Activity
Write out again, exactly, the lines of the listing below from the first one through the one that contains "match sb_tail b with", and no other lines.

Information given
(* ===== verification/StringBuf.v ===== *)
(** * String buffers (string_buf.c)

    A buffer is a linked list of chunks with a pointer to the last [next]
    field.  The operations are shown to implement a list of chunks. *)

From S2P Require Import Prelude.

(** ** The structure *)

Record sb_node := SbNode { sb_str : string; sb_len : nat; sb_next : option nat }.

(** [sb_tail] is the node whose [next] field the tail points to, or [None] for
    the [head] field.  [sb_fresh] is the next address [malloc] returns. *)
Record string_buf := StringBuf {
  sb_nodes : gmap nat sb_node;
  sb_head : option nat;
  sb_tail : option nat;
  sb_fresh : nat
}.

(** ** Operations *)

Definition string_buf_new : string_buf := StringBuf ∅ None None 0.

(** [*buf->tail = n; buf->tail = &n->next], for a new node. *)
Definition sb_append (str : string) (len : nat) : ST string_buf unit := λ b,
  let n := sb_fresh b in
  let nodes := <[n := SbNode str len None]> (sb_nodes b) in
  match sb_tail b with
  | None => Done tt (StringBuf nodes (Some n) (Some n) (S n))
  | Some t =>
      match nodes !! t with
      | Some x =>
          Done tt (StringBuf (<[t := SbNode (sb_str x) (sb_len x) (Some n)]> nodes)
                     (sb_head b) (Some n) (S n))
      | None => Crash UseAfterFree
      end
  end.

(** [string_buf_push]: the string ends at its first NUL. *)
Definition string_buf_push (str : string) : ST string_buf unit :=
  sb_append (till_nul str) (String.length (till_nul str)).

(** [string_buf_lpush]: [strndup] also stops at a NUL, but the length that is
    stored is [len]. *)
Definition string_buf_lpush (str : string) (len : nat) : ST string_buf unit :=
  sb_append (till_nul (take_bytes len str)) len.

Definition string_buf_is_empty (b : string_buf) : bool :=
  match sb_head b with None => true | Some _ => false end.

(** The nodes a loop [while (tmp) tmp = tmp->next] visits. *)
Fixpoint sb_walk (fuel : nat) (nodes : gmap nat sb_node) (tmp : option nat) : option (list sb_node) :=
  match tmp with
  | None => Some []
  | Some n =>
      match fuel with
      | O => None
      | S k => x ← nodes !! n; xs ← sb_walk k nodes (sb_next x); Some (x :: xs)
      end
  end.

Definition sb_chunks (b : string_buf) : option (list sb_node) :=
  sb_walk (size (sb_nodes b)) (sb_nodes b) (sb_head b).

(** [string_buf_clear]: every node is freed. *)
Definition string_buf_clear : ST string_buf unit := λ b,
  match sb_chunks b with
  | Some _ => Done tt (StringBuf ∅ None None (sb_fresh b))
  | None => Crash UseAfterFree
  end.

(** The copying loop of [string_buf_dump]: [memcpy(pos, tmp->str, tmp->len)]
    reads from a block of [strlen(tmp->str) + 1] bytes and writes to a block of
    [cap] bytes. *)
Fixpoint sb_copy (xs : list sb_node) (out : string) (cap : nat) : option string :=
  match xs with
  | [] => if Nat.ltb (String.length out) cap then Some out else None
  | x :: xs' =>
      if Nat.leb (sb_len x) (S (String.length (sb_str x))) &&
         Nat.leb (String.length out + sb_len x) cap
      then sb_copy xs' (out +:+ take_bytes (sb_len x) (sb_str x +:+ String Ascii.zero EmptyString)) cap
      else None
  end.

(** [string_buf_dump] *)
Definition string_buf_dump : ST string_buf string := λ b,
  match sb_chunks b with
  | Some xs =>
      let len := list_sum (map (λ x, String.length (sb_str x)) xs) in
      match sb_copy xs EmptyString (S len) with
      | Some ret => Done ret (StringBuf ∅ None None (sb_fresh b))
      | None => Crash OutOfBounds
      end
  | None => Crash UseAfterFree
  end.

(** ** Representation *)

(** The nodes [ns], in order, hold the chunks [l]. *)
Fixpoint nodes_ok (m : gmap nat sb_node) (ns : list nat) (l : list (string * nat)) : Prop :=
  match ns, l with
  | [], [] => True
  | n :: ns', (s, k) :: l' => m !! n = Some (SbNode s k (head ns')) ∧ nodes_ok m ns' l'
  | _, _ => False
  end.

Record sb_rep (b : string_buf) (l : list (string * nat)) (ns : list nat) : Prop := {
  rep_nodup : NoDup ns;
  rep_nodes : nodes_ok (sb_nodes b) ns l;
  rep_head : sb_head b = head ns;
  rep_tail : sb_tail b = list.last ns;
  rep_fresh : ∀ n, is_Some (sb_nodes b !! n) → n < sb_fresh b;
  rep_size : size (sb_nodes b) = length ns
}.

Definition rep (b : string_buf) (l : list (string * nat)) : Prop := ∃ ns, sb_rep b l ns.

Lemma nodes_ok_in m ns l n : nodes_ok m ns l → n ∈ ns → is_Some (m !! n).
Proof.
  revert l. induction ns as [|x ns IH]; intros l Hl Hn; [inversion Hn|].
  destruct l as [|[s k] l]; [destruct Hl|]. destruct Hl as [Hx Hl].
  apply elem_of_cons in Hn as [->|Hn]; [rewrite Hx; eauto|eauto].
Qed.

Lemma nodes_ok_frame m n x ns l : n ∉ ns → nodes_ok m ns l → nodes_ok (<[n := x]> m) ns l.
Proof.
  revert l. induction ns as [|y ns IH]; intros l Hn Hl; [exact Hl|].
  destruct l as [|[s k] l]; [destruct Hl|]. destruct Hl as [Hy Hl]. apply not_elem_of_cons in Hn as [? ?].
  split; [rewrite lookup_insert_ne by congruence; exact Hy|auto].
Qed.

Lemma nodes_ok_snoc m ns l t x n s k :
  NoDup ns → nodes_ok m ns l → list.last ns = Some t → m !! t = Some x → n ∉ ns →
  nodes_ok (<[t := SbNode (sb_str x) (sb_len x) (Some n)]> (<[n := SbNode s k None]> m))
    (ns ++ [n]) (l ++ [(s, k)]).
Proof.
  revert l. induction ns as [|y ns IH]; intros l Hd Hl Ht Hx Hn; [discriminate|].
  destruct l as [|[s' k'] l]; [destruct Hl|]. destruct Hl as [Hy Hl].
  apply NoDup_cons in Hd as [Hyn Hd]. apply not_elem_of_cons in Hn as [Hny Hn].
  destruct ns as [|z ns].
  - destruct l as [|[? ?] ?]; [|destruct Hl]. simpl in Ht. injection Ht as ->.
    rewrite Hy in Hx. injection Hx as <-. simpl. rewrite lookup_insert_eq. split; [reflexivity|].
    rewrite lookup_insert_ne, lookup_insert_eq by congruence. auto.
  - change (list.last (z :: ns) = Some t) in Ht.
    cbn [app nodes_ok]. split; [|apply IH; assumption].
    assert (t ≠ y) as Hty.
    { intros ->. apply Hyn. apply last_Some_elem_of in Ht. exact Ht. }
    rewrite !lookup_insert_ne by congruence. exact Hy.
Qed.

Lemma append_rep b l s k :
  rep b l → ∃ b', sb_append s k b = Done tt b' ∧ rep b' (l ++ [(s, k)]).
Proof.
  intros [ns [Hd Hn Hh Ht Hf Hs]]. unfold sb_append. rewrite Ht.
  assert (sb_fresh b ∉ ns) as Hfr.
  { intros H. pose proof (Hf _ (nodes_ok_in _ _ _ _ Hn H)). lia. }
  assert (sb_nodes b !! sb_fresh b = None) as Hnone.
  { destruct (sb_nodes b !! sb_fresh b) eqn:E; [|reflexivity].
    assert (sb_fresh b < sb_fresh b) by (apply Hf; eauto). lia. }
  destruct (list.last ns) as [t|] eqn:Hl.
  - pose proof (last_Some_elem_of _ _ Hl) as Hin. destruct (nodes_ok_in _ _ _ _ Hn Hin) as [x Hx].
    rewrite lookup_insert_ne, Hx by congruence. eexists. split; [reflexivity|].
    exists (ns ++ [sb_fresh b]). constructor; simpl.
    + apply NoDup_app. split; [exact Hd|]. split; [|apply NoDup_singleton].
      intros y Hy ->%list_elem_of_singleton. contradiction.
    + eapply nodes_ok_snoc; eauto.
    + rewrite Hh. destruct ns; [discriminate|reflexivity].
    + rewrite last_snoc. reflexivity.
    + intros n. destruct (decide (n = t)) as [->|].
      { intros _. assert (t < sb_fresh b) by (apply Hf; eauto). lia. }
      rewrite lookup_insert_ne by congruence.
      destruct (decide (n = sb_fresh b)) as [->|]; [lia|]. rewrite lookup_insert_ne by congruence.
      intros H%Hf. lia.
    + rewrite map_size_insert_Some by (rewrite lookup_insert_ne by congruence; eauto).
      rewrite map_size_insert_None by exact Hnone. rewrite Hs, length_app. simpl. lia.
  - apply last_None in Hl. subst ns. eexists. split; [reflexivity|].
    destruct l as [|[? ?] ?]; [|destruct Hn]. exists [sb_fresh b]. constructor; simpl.
    + apply NoDup_singleton.
    + rewrite lookup_insert_eq. auto.
    + reflexivity.
    + reflexivity.
    + intros n. destruct (decide (n = sb_fresh b)) as [->|]; [lia|]. rewrite lookup_insert_ne by congruence.
      intros H%Hf. lia.
    + rewrite map_size_insert_None by exact Hnone. rewrite Hs. reflexivity.
Qed.

Lemma walk_nodes m ns l fuel :
  nodes_ok m ns l → length ns ≤ fuel →
  ∃ xs, sb_walk fuel m (head ns) = Some xs ∧ map (λ x, (sb_str x, sb_len x)) xs = l.
Proof.
  revert l fuel. induction ns as [|n ns IH]; intros l fuel Hl Hf.
  - destruct l; [|destruct Hl]. exists []. destruct fuel; auto.
  - destruct l as [|[s k] l]; [destruct Hl|]. destruct Hl as [Hn Hl].
    destruct fuel as [|fuel]; [simpl in Hf; lia|]. simpl in Hf.
    destruct (IH l fuel Hl ltac:(lia)) as (xs & Hx & <-).
    cbn [head sb_walk]. rewrite Hn. cbn. rewrite Hx. eauto.
Qed.

Lemma chunks_rep b l :
  rep b l → ∃ xs, sb_chunks b = Some xs ∧ map (λ x, (sb_str x, sb_len x)) xs = l.
Proof.
  intros [ns [Hd Hn Hh Ht Hf Hs]]. unfold sb_chunks. rewrite Hh, Hs. apply walk_nodes; [exact Hn|lia].
Qed.

Lemma new_rep : rep string_buf_new [].
Proof.
  exists []. constructor; [apply NoDup_nil_2|exact I|reflexivity|reflexivity| |reflexivity].
  intros n [x Hx]. simpl in Hx. rewrite lookup_empty in Hx. discriminate.
Qed.

Lemma empty_rep k : rep (StringBuf ∅ None None k) [].
Proof.
  exists []. constructor; [apply NoDup_nil_2|exact I|reflexivity|reflexivity| |reflexivity].
  intros n [x Hx]. simpl in Hx. rewrite lookup_empty in Hx. discriminate.
Qed.

Lemma is_empty_rep b l : rep b l → string_buf_is_empty b = bool_decide (l = []).
Proof.
  intros [ns [Hd Hn Hh Ht Hf Hs]]. unfold string_buf_is_empty. rewrite Hh.
  destruct ns, l as [|[? ?] ?]; try destruct Hn; reflexivity.
Qed.

(** The chunks whose length is that of their string. *)
Definition exact (l : list (string * nat)) : Prop := ∀ s k, (s, k) ∈ l → k = String.length s.
Definition text (l : list (string * nat)) : string := foldr (λ p acc, p.1 +:+ acc) EmptyString l.

Lemma copy_exact xs out cap :
  (∀ x, x ∈ xs → sb_len x = String.length (sb_str x)) →
  String.length out + list_sum (map (λ x, String.length (sb_str x)) xs) < cap →
  sb_copy xs out cap = Some (out +:+ text (map (λ x, (sb_str x, sb_len x)) xs)).
Proof.
  revert out. induction xs as [|x xs IH]; intros out Hx Hc; cbn [sb_copy map text foldr fst].
  - simpl in Hc. rewrite (proj2 (Nat.ltb_lt _ _)) by lia. rewrite cat_nil. reflexivity.
  - cbn [map list_sum foldr] in Hc. rewrite (Hx x) by left.
    rewrite (proj2 (Nat.leb_le _ _)) by lia.
    rewrite (proj2 (Nat.leb_le _ _)) by (unfold list_sum in Hc; lia). cbn [andb].
    rewrite take_bytes_app, IH.
    + rewrite cat_assoc. reflexivity.
    + intros y Hy. apply Hx. right. exact Hy.
    + rewrite length_cat. unfold list_sum in *. lia.
Qed.

Lemma dump_rep b l :
  rep b l → exact l → ∃ b', string_buf_dump b = Done (text l) b' ∧ rep b' [].
Proof.
  intros HR He. destruct (chunks_rep b l HR) as (xs & Hx & Hl). unfold string_buf_dump. rewrite Hx.
  rewrite copy_exact, Hl.
  - eexists. split; [reflexivity|apply empty_rep].
  - intros x Hin. symmetry. symmetry. apply He. rewrite <- Hl.
    apply (list_elem_of_fmap_2 (λ x, (sb_str x, sb_len x))), Hin.
  - simpl. lia.
Qed.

Solution for this exercise
(* ===== verification/StringBuf.v ===== *)
(** * String buffers (string_buf.c)

    A buffer is a linked list of chunks with a pointer to the last [next]
    field.  The operations are shown to implement a list of chunks. *)

From S2P Require Import Prelude.

(** ** The structure *)

Record sb_node := SbNode { sb_str : string; sb_len : nat; sb_next : option nat }.

(** [sb_tail] is the node whose [next] field the tail points to, or [None] for
    the [head] field.  [sb_fresh] is the next address [malloc] returns. *)
Record string_buf := StringBuf {
  sb_nodes : gmap nat sb_node;
  sb_head : option nat;
  sb_tail : option nat;
  sb_fresh : nat
}.

(** ** Operations *)

Definition string_buf_new : string_buf := StringBuf ∅ None None 0.

(** [*buf->tail = n; buf->tail = &n->next], for a new node. *)
Definition sb_append (str : string) (len : nat) : ST string_buf unit := λ b,
  let n := sb_fresh b in
  let nodes := <[n := SbNode str len None]> (sb_nodes b) in
  match sb_tail b with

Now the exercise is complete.